-- What you are asked to do --
Transcription should be exact. Include all entries.

-- Supplied data --
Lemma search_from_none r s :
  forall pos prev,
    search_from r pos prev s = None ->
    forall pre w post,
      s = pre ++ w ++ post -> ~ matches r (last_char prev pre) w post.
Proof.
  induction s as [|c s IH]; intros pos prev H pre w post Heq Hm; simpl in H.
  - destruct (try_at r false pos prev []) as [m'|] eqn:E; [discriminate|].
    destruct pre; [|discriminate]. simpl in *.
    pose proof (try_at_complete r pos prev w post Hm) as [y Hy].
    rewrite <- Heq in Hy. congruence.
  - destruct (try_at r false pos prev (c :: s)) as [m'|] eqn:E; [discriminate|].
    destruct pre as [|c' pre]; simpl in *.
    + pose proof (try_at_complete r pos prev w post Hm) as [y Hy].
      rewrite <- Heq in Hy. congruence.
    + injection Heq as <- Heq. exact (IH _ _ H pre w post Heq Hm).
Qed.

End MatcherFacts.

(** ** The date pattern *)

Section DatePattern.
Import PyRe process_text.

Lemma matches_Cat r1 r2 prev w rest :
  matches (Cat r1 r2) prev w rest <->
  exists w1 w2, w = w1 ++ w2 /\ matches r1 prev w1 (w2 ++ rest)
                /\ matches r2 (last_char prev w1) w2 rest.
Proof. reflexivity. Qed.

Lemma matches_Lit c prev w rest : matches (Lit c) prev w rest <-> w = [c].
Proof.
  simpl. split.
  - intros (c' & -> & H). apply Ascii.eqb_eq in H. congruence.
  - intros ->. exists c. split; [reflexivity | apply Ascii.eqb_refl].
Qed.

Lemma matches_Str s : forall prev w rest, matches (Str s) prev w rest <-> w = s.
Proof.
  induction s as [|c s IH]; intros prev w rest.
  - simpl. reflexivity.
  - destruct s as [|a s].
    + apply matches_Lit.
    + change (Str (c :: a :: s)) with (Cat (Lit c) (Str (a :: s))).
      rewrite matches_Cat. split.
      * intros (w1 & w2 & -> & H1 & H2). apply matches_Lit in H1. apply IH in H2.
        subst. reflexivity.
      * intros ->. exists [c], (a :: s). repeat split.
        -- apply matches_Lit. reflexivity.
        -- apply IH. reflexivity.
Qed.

-- Exercise response --
Lemma search_from_none r s :
  forall pos prev,
    search_from r pos prev s = None ->
    forall pre w post,
      s = pre ++ w ++ post -> ~ matches r (last_char prev pre) w post.
Proof.
  induction s as [|c s IH]; intros pos prev H pre w post Heq Hm; simpl in H.
  - destruct (try_at r false pos prev []) as [m'|] eqn:E; [discriminate|].
    destruct pre; [|discriminate]. simpl in *.
    pose proof (try_at_complete r pos prev w post Hm) as [y Hy].
    rewrite <- Heq in Hy. congruence.
  - destruct (try_at r false pos prev (c :: s)) as [m'|] eqn:E; [discriminate|].
    destruct pre as [|c' pre]; simpl in *.
    + pose proof (try_at_complete r pos prev w post Hm) as [y Hy].
      rewrite <- Heq in Hy. congruence.
    + injection Heq as <- Heq. exact (IH _ _ H pre w post Heq Hm).
Qed.

End MatcherFacts.

(** ** The date pattern *)

Section DatePattern.
Import PyRe process_text.

Lemma matches_Cat r1 r2 prev w rest :
  matches (Cat r1 r2) prev w rest <->
  exists w1 w2, w = w1 ++ w2 /\ matches r1 prev w1 (w2 ++ rest)
                /\ matches r2 (last_char prev w1) w2 rest.
Proof. reflexivity. Qed.

Lemma matches_Lit c prev w rest : matches (Lit c) prev w rest <-> w = [c].
Proof.
  simpl. split.
  - intros (c' & -> & H). apply Ascii.eqb_eq in H. congruence.
  - intros ->. exists c. split; [reflexivity | apply Ascii.eqb_refl].
Qed.

Lemma matches_Str s : forall prev w rest, matches (Str s) prev w rest <-> w = s.
Proof.
  induction s as [|c s IH]; intros prev w rest.
  - simpl. reflexivity.
  - destruct s as [|a s].
    + apply matches_Lit.
    + change (Str (c :: a :: s)) with (Cat (Lit c) (Str (a :: s))).
      rewrite matches_Cat. split.
      * intros (w1 & w2 & -> & H1 & H2). apply matches_Lit in H1. apply IH in H2.
        subst. reflexivity.
      * intros ->. exists [c], (a :: s). repeat split.
        -- apply matches_Lit. reflexivity.
        -- apply IH. reflexivity.
Qed.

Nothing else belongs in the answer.